(Provided data):

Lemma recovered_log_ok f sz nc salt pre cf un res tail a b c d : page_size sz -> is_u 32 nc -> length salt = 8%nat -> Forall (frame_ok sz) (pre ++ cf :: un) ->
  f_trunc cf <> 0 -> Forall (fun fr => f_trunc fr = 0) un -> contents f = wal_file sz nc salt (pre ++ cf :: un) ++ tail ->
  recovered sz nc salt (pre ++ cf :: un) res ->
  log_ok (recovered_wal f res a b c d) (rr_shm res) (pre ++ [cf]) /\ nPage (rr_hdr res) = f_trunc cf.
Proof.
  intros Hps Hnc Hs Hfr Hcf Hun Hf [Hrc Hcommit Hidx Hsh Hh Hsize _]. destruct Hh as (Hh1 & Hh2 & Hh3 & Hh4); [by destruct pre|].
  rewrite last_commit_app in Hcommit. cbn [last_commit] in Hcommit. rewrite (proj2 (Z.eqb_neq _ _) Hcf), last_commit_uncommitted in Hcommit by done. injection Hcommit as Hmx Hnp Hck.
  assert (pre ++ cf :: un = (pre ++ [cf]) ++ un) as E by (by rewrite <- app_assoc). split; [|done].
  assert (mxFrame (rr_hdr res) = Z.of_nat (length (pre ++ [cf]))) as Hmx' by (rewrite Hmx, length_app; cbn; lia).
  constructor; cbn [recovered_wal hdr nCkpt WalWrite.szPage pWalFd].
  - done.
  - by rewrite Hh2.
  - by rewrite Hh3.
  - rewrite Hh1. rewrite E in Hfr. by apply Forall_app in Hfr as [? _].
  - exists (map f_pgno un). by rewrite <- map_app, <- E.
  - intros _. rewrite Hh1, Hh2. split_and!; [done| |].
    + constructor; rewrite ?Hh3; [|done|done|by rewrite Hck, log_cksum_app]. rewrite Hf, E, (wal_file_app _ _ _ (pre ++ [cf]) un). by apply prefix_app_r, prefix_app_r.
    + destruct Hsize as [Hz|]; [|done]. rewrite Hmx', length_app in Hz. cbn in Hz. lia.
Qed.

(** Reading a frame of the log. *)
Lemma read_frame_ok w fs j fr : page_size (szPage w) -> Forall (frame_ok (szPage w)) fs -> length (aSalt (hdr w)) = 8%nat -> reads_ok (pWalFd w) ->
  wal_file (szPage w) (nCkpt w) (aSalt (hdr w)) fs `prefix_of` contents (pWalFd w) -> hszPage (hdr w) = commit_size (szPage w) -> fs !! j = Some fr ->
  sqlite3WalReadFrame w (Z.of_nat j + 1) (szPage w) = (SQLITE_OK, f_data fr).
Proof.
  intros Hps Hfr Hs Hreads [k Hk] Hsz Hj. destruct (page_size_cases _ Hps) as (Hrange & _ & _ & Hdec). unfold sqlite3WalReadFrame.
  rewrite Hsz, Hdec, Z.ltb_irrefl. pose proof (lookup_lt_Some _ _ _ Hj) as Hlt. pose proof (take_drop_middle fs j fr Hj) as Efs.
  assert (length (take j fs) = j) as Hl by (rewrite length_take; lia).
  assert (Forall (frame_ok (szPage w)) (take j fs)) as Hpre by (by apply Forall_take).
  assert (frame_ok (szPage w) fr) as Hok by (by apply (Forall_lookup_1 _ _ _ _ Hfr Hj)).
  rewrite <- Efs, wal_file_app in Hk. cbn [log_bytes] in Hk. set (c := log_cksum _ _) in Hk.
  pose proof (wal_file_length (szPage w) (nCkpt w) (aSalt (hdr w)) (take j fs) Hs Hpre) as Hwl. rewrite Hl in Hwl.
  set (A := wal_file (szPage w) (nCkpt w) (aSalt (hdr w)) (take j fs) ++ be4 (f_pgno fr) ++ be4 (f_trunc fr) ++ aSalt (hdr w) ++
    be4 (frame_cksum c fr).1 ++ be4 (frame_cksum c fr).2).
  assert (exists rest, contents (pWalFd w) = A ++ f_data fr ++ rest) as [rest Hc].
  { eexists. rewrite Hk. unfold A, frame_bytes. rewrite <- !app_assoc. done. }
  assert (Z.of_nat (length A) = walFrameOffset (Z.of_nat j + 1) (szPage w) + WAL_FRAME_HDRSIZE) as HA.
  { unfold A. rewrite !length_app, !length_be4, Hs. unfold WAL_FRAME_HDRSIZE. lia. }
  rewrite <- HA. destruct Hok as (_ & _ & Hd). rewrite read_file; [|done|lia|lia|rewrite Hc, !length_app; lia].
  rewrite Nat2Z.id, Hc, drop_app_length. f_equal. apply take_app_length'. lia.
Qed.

(What you should do): Could you find each line in the entries that contains the string "pWalFd" and copy it?

(Written answer):
  constructor; cbn [recovered_wal hdr nCkpt WalWrite.szPage pWalFd].
Lemma read_frame_ok w fs j fr : page_size (szPage w) -> Forall (frame_ok (szPage w)) fs -> length (aSalt (hdr w)) = 8%nat -> reads_ok (pWalFd w) ->
  wal_file (szPage w) (nCkpt w) (aSalt (hdr w)) fs `prefix_of` contents (pWalFd w) -> hszPage (hdr w) = commit_size (szPage w) -> fs !! j = Some fr ->
  assert (exists rest, contents (pWalFd w) = A ++ f_data fr ++ rest) as [rest Hc].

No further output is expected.